The Office 3×22
David Wallace: Michael? I am calling to see if you would come down and interview for a job we have opening up in corporate. ....
Michael Scott: Wow. I wish I had prepared something to say.
David Wallace: That's not necessary.
May God guide you in your quest.
Michael Scott: David Wallace: .... Yes.
Michael Scott: What happens to a company if somebody takes a boss away?.. I will answer your question with a question. It's like what happens to a chicken when you take its head away. It dies. Unless you find a new head. I need to see which one of these people have the skills to be a chicken head.
Pam Beesly: You want me to write down people's indefinable qualities?
Michael Scott: I want you to write down everything that people are doing all day and then type it up in a way that is helpful. All right?
Pam Beesly: I have the most boring job in the office. So why wouldn't I have the most boring job on Beach Day?
Michael Scott: We are all participating in mandatory fun activities. Funtivities. And there is a special secret prize for the winner.
Dwight Schrute: Yes! Funtivities!! I knew it wasn't just a trip to the beach!!
Michael Scott: Okay, you know what? Your enthusiasm's turning people off.
Michael Scott: Jim Halpert. Pros: Smart, cool, good-looking. Remind you of anybody you know?.. Cons: Not a hard worker. I can spend all day on a project, and he will finish the same project in half an hour. So that should tell you something...
Michael Scott: Dwight is an obvious candidate for my job. He has the best sales record in the office. He loves the work. He is, however, an idiot.
Michael Scott: Stanley, your team name?
Stanley Hudson: I don't care what you call my team.

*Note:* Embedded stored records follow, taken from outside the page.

Lemma nfree_zero ns : (forall i n, getZ ns i = Some n -> ~ unused n) -> nfree ns = 0%nat.
Proof.
  intros Hu. destruct (decide (1 <= nfree ns)%nat) as [Hn|]; [|lia].
  destruct (nfree_pos ns Hn) as (i & n & Hi & Hun). by destruct (Hu i n Hi).
Qed.

Lemma getfreepos_loop_spec m t :
  Z.of_nat m <= lenZ (node t) ->
  (forall i n, Z.of_nat m <= i -> getZ (node t) i = Some n -> ~ unused n) ->
  (exists n y, getfreepos_loop m t = Ret (Some n, with_lastfree n t) /\
     getZ (node t) n = Some y /\ unused y /\
     (forall i z, n < i -> getZ (node t) i = Some z -> ~ unused z)) \/
  (getfreepos_loop m t = Ret (None, with_lastfree (-1) t) /\
     forall i z, getZ (node t) i = Some z -> ~ unused z).
Proof.
  induction m as [|m IH]; intros Hm Hu; cbn [getfreepos_loop].
  - right. split; [done|]. intros i z Hz. apply (Hu i); [|done]. apply getZ_Some in Hz. lia.
  - destruct (getZ_is_Some (node t) (Z.of_nat m)) as [x Hx]; [lia|].
    unfold gnode. rewrite Hx. cbn [mbind outcome_bind deref].
    destruct (key_is (gkey x) ttisnil) eqn:E.
    + left. exists (Z.of_nat m), x. split_and!; [done|done|by apply key_is_unused|].
      intros i z Hi. apply Hu. lia.
    + apply IH; [lia|]. intros i z Hi Hz. destruct (decide (i = Z.of_nat m)) as [->|].
      * rewrite Hx in Hz. injection Hz as <-. rewrite <- key_is_unused. congruence.
      * apply (Hu i); [lia|done].
Qed.

Lemma nfree_none t : nfree (node t) = 0%nat -> forall i n, getZ (node t) i = Some n -> ~ unused n.
Proof.
  intros Hr i n Hn Hu. unfold nfree in Hr.
  assert (Hin : n ∈ filter unused (node t)) by (apply list_elem_of_filter; split; [done|by eapply getZ_elem]).
  destruct (filter unused (node t)); [by apply not_elem_of_nil in Hin|done].
Qed.

(** The failed search for a free node *)
Lemma tinv_lastfree t cs j : tinv t cs -> room t = 0%nat -> j <= 0 -> tinv (with_lastfree j t) cs.
Proof.
  intros Hi Hr Hj. unfold room in Hr.
  assert (Em : forall v, mpos (with_lastfree j t) v = mpos t v) by (intros; apply mpos_lsizenode; reflexivity).
  split.
  - destruct (ti_size _ _ Hi). by split.
  - apply (ti_chains _ _ Hi).
  - apply (ti_unused _ _ Hi).
  - intros i n. rewrite Em. apply (ti_keys _ _ Hi).
  - apply (ti_dead _ _ Hi).
  - intros i n Hn Hu. rewrite Em. intros Hrch. destruct (ti_brent _ _ Hi i n Hn Hu Hrch) as (m & Hm & E).
    exists m. by rewrite Em.
  - intros i n. rewrite Em. apply (ti_visible _ _ Hi).
  - intros i k k1 k2 n1 n2 (H1 & H2 & H3 & H4) (H5 & H6 & H7 & H8). rewrite Em in H4, H8.
    apply (ti_unique _ _ Hi i k k1 k2 n1 n2); by apply entry_key.
  - intros i k k1 n1 m (H1 & H2 & H3 & H4). rewrite Em in *. apply (ti_ghost _ _ Hi i k k1 n1 m). by apply entry_key.
  - cbn [dummy lastfree node with_lastfree]. intros Hd. rewrite Hd in Hr.
    split; [pose proof (lenZ_nonneg (node t)); lia|]. intros i n _. by apply nfree_none.
  - cbn [dummy lastfree node with_lastfree]. intros Hd. by destruct (ti_dummy _ _ Hi Hd).
  - apply (ti_array _ _ Hi).
Qed.

Lemma getfreepos_spec t cs :
  tinv t cs ->
  (exists n y, getfreepos t = Ret (Some n, with_lastfree n t) /\ dummy t = false /\
     getZ (node t) n = Some y /\ unused y /\
     (forall i z, n < i -> getZ (node t) i = Some z -> ~ unused z)) \/
  (room t = 0%nat /\ exists j, getfreepos t = Ret (None, with_lastfree j t) /\ tinv (with_lastfree j t) cs).
Proof.
  intros Hi. unfold getfreepos.
  destruct (Z.leb_spec (lastfree t) 0) as [Hl|Hl].
  - right. assert (Hr : room t = 0%nat).
    { unfold room. destruct (dummy t) eqn:Ed; [done|]. apply nfree_zero. intros i n Hn.
      apply (ti_free _ _ Hi Ed) with (i := i); [|done]. apply getZ_Some in Hn. lia. }
    split; [done|]. eexists. split; [reflexivity|]. apply tinv_lastfree; [done|done|lia].
  - destruct (dummy t) eqn:Ed; [destruct (ti_dummy _ _ Hi Ed); lia|].
    destruct (ti_free _ _ Hi Ed) as [H1 H2].
    destruct (getfreepos_loop_spec (Z.to_nat (lastfree t)) t) as [(n & y & Hg & Hy & Hu & Hlast)|[Hg Hu]];
      [lia|intros i n Hn; apply H2; lia|left; by exists n, y|right].
    assert (Hr : room t = 0%nat) by (unfold room; rewrite Ed; by apply nfree_zero).
    split; [done|]. eexists. split; [exact Hg|]. apply tinv_lastfree; [done|done|lia].
Qed.

(** ** The node before *)

Lemma find_previous_spec fuel t mp o b prev :
  seg (node t) (o :: b) (Some mp) -> (exists a, o :: b = a ++ [prev]) -> (mp ∉ b) ->
  (length b <= fuel)%nat -> find_previous fuel t o mp = Ret prev.
Proof.
  revert o b. induction fuel as [|fuel IH]; intros o b Hs Hl Hm Hf;
    (destruct b as [|y b]; [|try (cbn in Hf; lia)]); cbn [find_previous];
    destruct Hs as [(n & Hn & E) Hs]; unfold gnode; rewrite Hn; cbn [mbind outcome_bind deref]; rewrite E.
  1,2: rewrite Z.eqb_refl; destruct Hl as [[|z [|z' a]] E']; [by injection E' as ->|done|done].
  apply not_elem_of_cons in Hm as [Hy Hm]. rewrite (proj2 (Z.eqb_neq y mp)) by done.
  apply (IH y b); [done| |done|cbn in Hf; lia]. destruct Hl as [[|z a] E']; [done|].
  injection E' as _ E'. by exists a.
Qed.

Lemma find_previous_lastfree fuel t j o mp :
  find_previous fuel (with_lastfree j t) o mp = find_previous fuel t o mp.
Proof.
  revert o. induction fuel as [|fuel IH]; intros o; cbn [find_previous]; [reflexivity|].
  unfold gnode. cbn [node with_lastfree]. destruct (getZ (node t) o) as [n|]; [|reflexivity].
  cbn [mbind outcome_bind deref]. destruct (gnext n) as [z|]; [|reflexivity]. by rewrite IH.
Qed.

(** ** The rooms a key can take *)

(** The main position of the key is free. *)
Lemma newkey_taken nk t cs k x :
  tinv t cs -> good_key k -> found t cs k None -> dummy t = false ->
  getZ (node t) (mpos t k) = Some x -> gval x = VNil ->
  newkey_rule nk t k = Ret (taken t k x, SNode (mpos t k)) /\ made t k (taken t k x) cs (mpos t k).
Proof.
  intros Hi Hk Hf Hd Hx Hv. split; [|by apply taken_made]. unfold newkey_rule.
  destruct (mainposition_mpos t k (ti_size _ _ Hi)) as [-> _]; [apply Hk|]. cbn [mbind outcome_bind].
  unfold gnode. rewrite Hx. cbn [mbind outcome_bind deref]. rewrite Hv, Hd. cbn [ttisnil ttype orb negb].
  change (LUA_TNIL =? LUA_TNIL) with true. cbn [orb negb].
  by rewrite (upd_node_eq _ _ _ x Hx).
Qed.

(** The colliding node is at home. *)
Lemma make_room_behind t mp n x y :
  getZ (node t) mp = Some x -> getZ (node t) n = Some y -> n <> mp ->
  mainposition_key t (gkey x) = Ret mp ->
  make_room t mp n = Ret (with_node (setZ (setZ (node t) n (set_gnext (gnext x) y)) mp (set_gnext (Some n) x)) t, n).
Proof.
  intros Hx Hy Hne Hm. unfold make_room, gnode. rewrite Hx. cbn [mbind outcome_bind deref].
  rewrite Hm. cbn [mbind outcome_bind]. rewrite Z.eqb_refl. cbn [negb].
  rewrite (upd_node_eq _ _ _ y Hy). cbn [mbind outcome_bind].
  rewrite (upd_node_eq _ _ _ x); [done|]. cbn [node with_node].
  by rewrite (getZ_setZ_in _ _ _ _ _ Hy), decide_False.
Qed.

(** The colliding node is moved. *)
Lemma make_room_moved t mp n x y o prev pn :
  getZ (node t) mp = Some x -> getZ (node t) n = Some y -> n <> mp ->
  mainposition_key t (gkey x) = Ret o -> o <> mp ->
  find_previous (length (node t)) t o mp = Ret prev ->
  getZ (node t) prev = Some pn -> prev <> n -> prev <> mp ->
  exists ns, make_room t mp n = Ret (with_node ns t, mp) /\ lenZ ns = lenZ (node t) /\
    (forall i, getZ ns i = if decide (i = n) then Some x
       else if decide (i = mp) then Some (mkNode VNil (gkey x) None)
       else if decide (i = prev) then Some (set_gnext (Some n) pn) else getZ (node t) i) /\
    (nfree ns + (if decide (unused y) then 1 else 0) = nfree (node t) + (if decide (unused x) then 1 else 0))%nat.
Proof.
  intros Hx Hy Hne Hm Ho Hfp Hp Hpn Hpm. unfold make_room, gnode. rewrite Hx. cbn [mbind outcome_bind deref].
  rewrite Hm. cbn [mbind outcome_bind]. rewrite (proj2 (Z.eqb_neq o mp)) by done. cbn [negb].
  rewrite Hfp. cbn [mbind outcome_bind]. rewrite (upd_node_eq _ _ _ pn Hp). cbn [mbind outcome_bind node with_node].
  set (ns1 := setZ (node t) prev (set_gnext (Some n) pn)).
  assert (L1 : forall i, getZ ns1 i = if decide (i = prev) then Some (set_gnext (Some n) pn) else getZ (node t) i)
    by (intros i; by apply (getZ_setZ_in _ _ _ _ _ Hp)).
  assert (Hx1 : getZ ns1 mp = Some x) by (by rewrite L1, decide_False by (by apply not_eq_sym)).
  assert (Hy1 : getZ ns1 n = Some y) by (by rewrite L1, decide_False by (by apply not_eq_sym)).
  rewrite Hx1. cbn [mbind outcome_bind deref].
  rewrite (upd_node_eq _ _ _ y) by exact Hy1. cbn [mbind outcome_bind node with_node].
  set (ns2 := setZ ns1 n x).
  assert (L2 : forall i, getZ ns2 i = if decide (i = n) then Some x else getZ ns1 i)
    by (intros i; by apply (getZ_setZ_in _ _ _ _ _ Hy1)).
  assert (Hx2 : getZ ns2 mp = Some x) by (by rewrite L2, decide_False by (by apply not_eq_sym)).
  rewrite (upd_node_eq _ _ _ x) by exact Hx2. cbn [mbind outcome_bind node with_node].
  set (ns3 := setZ ns2 mp (set_gnext None x)).
  assert (Hx3 : getZ ns3 mp = Some (set_gnext None x)) by (by apply getZ_setZ_eq, (getZ_Some _ _ _ Hx2)).
  rewrite (upd_node_eq _ _ _ (set_gnext None x)) by exact Hx3. cbn [mbind outcome_bind node with_node].
  eexists. split; [reflexivity|]. split; [unfold ns3, ns2, ns1; by rewrite !lenZ_setZ|]. split.
  - intros i. rewrite (getZ_setZ_in _ _ _ _ _ Hx3). unfold ns3.
    destruct (decide (i = mp)) as [->|Hi].
    + by rewrite decide_False by (by apply not_eq_sym).
    + rewrite (getZ_setZ_in _ _ _ _ _ Hx2), decide_False by done. rewrite L2, L1. done.
  - rewrite (nfree_same ns3 _ _ _ Hx3) by done. unfold ns3. rewrite (nfree_same ns2 _ _ _ Hx2) by done.
    unfold ns2. rewrite (nfree_setZ _ _ _ x Hy1). unfold ns1. by rewrite (nfree_same _ _ _ _ Hp).
Qed.

Lemma mainposition_live t cs i k n :
  tinv t cs -> entry t cs i k n -> mainposition_key t (gkey n) = Ret (mpos t k).
Proof.
  intros Hi (Hn & Hk & Hnn & _). rewrite Hk. cbn [mainposition_key].
  destruct (live_good _ _ _ _ _ Hi Hn Hk Hnn) as (_ & Hk' & _).
  by apply mainposition_mpos; [apply Hi|].
Qed.

(** A node before [mp] in its chain is followed until the node before [mp]. *)
Lemma previous_spec t cs o mp :
  chains (node t) cs -> reach cs o mp -> o <> mp ->
  exists l1 prev l2 pn, (l1 ++ [prev]) ++ mp :: l2 ∈ cs /\
    find_previous (length (node t)) t o mp = Ret prev /\ getZ (node t) prev = Some pn.
Proof.
  intros Hc (a & b & Hin & Hmp) Hne. apply elem_of_cons in Hmp as [->|Hmp]; [done|].
  apply list_elem_of_split in Hmp as (b1 & l2 & ->).
  assert (Hex : exists l1 prev, o :: b1 = l1 ++ [prev]).
  { destruct (exists_last (l := o :: b1)) as (l1 & prev & E); [done|eauto]. }
  destruct Hex as (l1 & prev & E).
  assert (Ec : a ++ o :: b1 ++ mp :: l2 = ((a ++ l1) ++ [prev]) ++ mp :: l2).
  { rewrite <- (app_assoc a l1), <- E. rewrite <- !app_assoc. done. }
  pose proof (chains_linked _ _ _ Hc Hin) as Hl. rewrite linked_seg in Hl.
  pose proof (concat_NoDup_in _ _ (chains_NoDup _ _ Hc) Hin) as Hnd.
  pose proof (chains_length _ _ _ Hc Hin) as Hlen. rewrite !length_app in Hlen. cbn in Hlen.
  change (o :: b1 ++ mp :: l2) with ((o :: b1) ++ mp :: l2) in *.
  apply seg_app in Hl as [_ Hl]. apply seg_app in Hl as [Hl _].
  assert (Hnm : mp ∉ b1).
  { intros Hb. apply list.NoDup_app in Hnd as (_ & _ & Hnd). apply list.NoDup_app in Hnd as (_ & Hnd & _).
    apply (Hnd mp); apply elem_of_cons; [by right|by left]. }
  assert (Hp : prev ∈ o :: b1) by (rewrite E; apply elem_of_app; right; by apply list_elem_of_singleton).
  destruct (getZ_is_Some (node t) prev) as [pn Hpn].
  { eapply chains_range; [exact Hc|exact Hin|]. apply elem_of_app. right. apply elem_of_app. by left. }
  exists (a ++ l1), prev, l2, pn. split; [by rewrite <- Ec|]. split; [|done].
  eapply find_previous_spec; [exact Hl|by exists l1|done|]. rewrite length_app in Hlen. cbn in Hlen. lia.
Qed.

Section collision.
Context (t : Table) (cs : list (list Z)) (k : TValue) (x y : Node) (n : Z).
Context (Hi : tinv t cs) (Hd : dummy t = false) (Hk : good_key k) (Hf : found t cs k None).
Context (Hx : getZ (node t) (mpos t k) = Some x) (Hv : gval x <> VNil).
Context (Hy : getZ (node t) n = Some y) (Hu : unused y).
Context (Hlast : forall i m, n < i -> getZ (node t) i = Some m -> ~ unused m).

(** The nodes after the insertion *)
Definition collided (kx : TValue) : Prop :=
  exists t' cs' i, ('(t1, mp) ← make_room (with_lastfree n t) (mpos t k) n;
      t1 ← upd_node mp (set_gkey k) t1; Ret (t1, SNode mp)) = Ret (t', SNode i) /\ made t k t' cs' i.

Lemma collision_behind kx :
  entry t cs (mpos t k) kx x -> mpos t kx = mpos t k -> collided kx.
Proof using Hi Hd Hk Hf Hx Hv Hy Hu Hlast.
  intros He E. unfold collided.
  pose proof (n_ne_mp t cs k x y n Hi Hx Hv Hy Hu) as Hne.
  destruct (split_chains t cs k x y n Hi Hx Hv Hy Hu) as (l1 & l2 & rest & Hp).
  destruct (n_alone t cs y n Hi Hy Hu) as (_ & Hvy & _).
  rewrite (make_room_behind (with_lastfree n t) _ _ x y Hx Hy Hne).
  2:{ rewrite <- E. rewrite (mainposition_key_lsizenode t) by reflexivity.
      by apply (mainposition_live t cs (mpos t k) kx x). }
  cbn [mbind outcome_bind node with_node with_lastfree].
  set (ns := setZ (setZ (node t) n (set_gnext (gnext x) y)) (mpos t k) (set_gnext (Some n) x)).
  assert (L1 : forall i, getZ ns i = if decide (i = mpos t k) then Some (set_gnext (Some n) x)
    else if decide (i = n) then Some (set_gnext (gnext x) y) else getZ (node t) i).
  { intros i. unfold ns. assert (Hx1 : getZ (setZ (node t) n (set_gnext (gnext x) y)) (mpos t k) = Some x)
      by (by rewrite (getZ_setZ_in _ _ _ _ _ Hy), decide_False by (by apply not_eq_sym)).
    rewrite (getZ_setZ_in _ _ _ _ _ Hx1), (getZ_setZ_in _ _ _ _ _ Hy). done. }
  assert (Hy1 : getZ ns n = Some (set_gnext (gnext x) y)) by (by rewrite L1, decide_False, decide_True).
  rewrite (upd_node_eq _ _ _ (set_gnext (gnext x) y)) by exact Hy1. cbn [mbind outcome_bind node with_node].
  eexists _, _, n. split; [reflexivity|].
  assert (Eo : orig (gkey x) = kx) by (destruct He as (_ & -> & _); done).
  eapply (behind_made t cs k x y n Hi Hd Hk Hf Hx Hv Hy Hu Hlast); try reflexivity; try exact Hp.
  - cbn [node with_node]. rewrite !lenZ_setZ. unfold ns. by rewrite !lenZ_setZ.
  - by rewrite Eo.
  - intros i. cbn [node with_node]. rewrite (getZ_setZ_in _ _ _ _ _ Hy1), L1.
    destruct (decide (i = n)) as [->|]; [|done]. unfold set_gkey. cbn. by rewrite Hvy.
  - cbn [node with_node]. pose proof (nfree_setZ _ _ _ (set_gkey k (set_gnext (gnext x) y)) Hy1) as E1.
    assert (E2 : nfree ns = nfree (node t)).
    { unfold ns. rewrite (nfree_same _ _ x); [by rewrite (nfree_same _ _ _ _ Hy)| |done].
      by rewrite (getZ_setZ_in _ _ _ _ _ Hy), decide_False by (by apply not_eq_sym). }
    rewrite E2 in E1. clear -E1. repeat case_decide; lia.
Qed.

Michael Scott: Then I will name your team the Red Team.
Stanley Hudson: No, the Blue Team.
Michael Scott: I am also considering Stanley because of all the good that black people have done for America.
Stanley Hudson: I would rather work for an upturned broom with a bucket for a head than work for somebody else in this office besides myself. Game on.
Michael Scott: I knew that finding a successor would be difficult. I did not know that it would be impossible.
Michael Scott: Who's ahead in points?
Pam Beesly: I think they're even. At various times you gave Jim 10 points, Dwight a gold star, and Stanley a thumbs-up. And I don't really know how to compare those units.
Michael Scott: Well, check to see if there is a conversion chart in that notebook.
Pam Beesly: I really doubt it, Michael.
Michael Scott: Please, just check!
Michael Scott: You know what? If I had to pick my replacement based on today, it would be Mr. Outside Hire.
Angela Martin: Or Mrs. Outside Hire.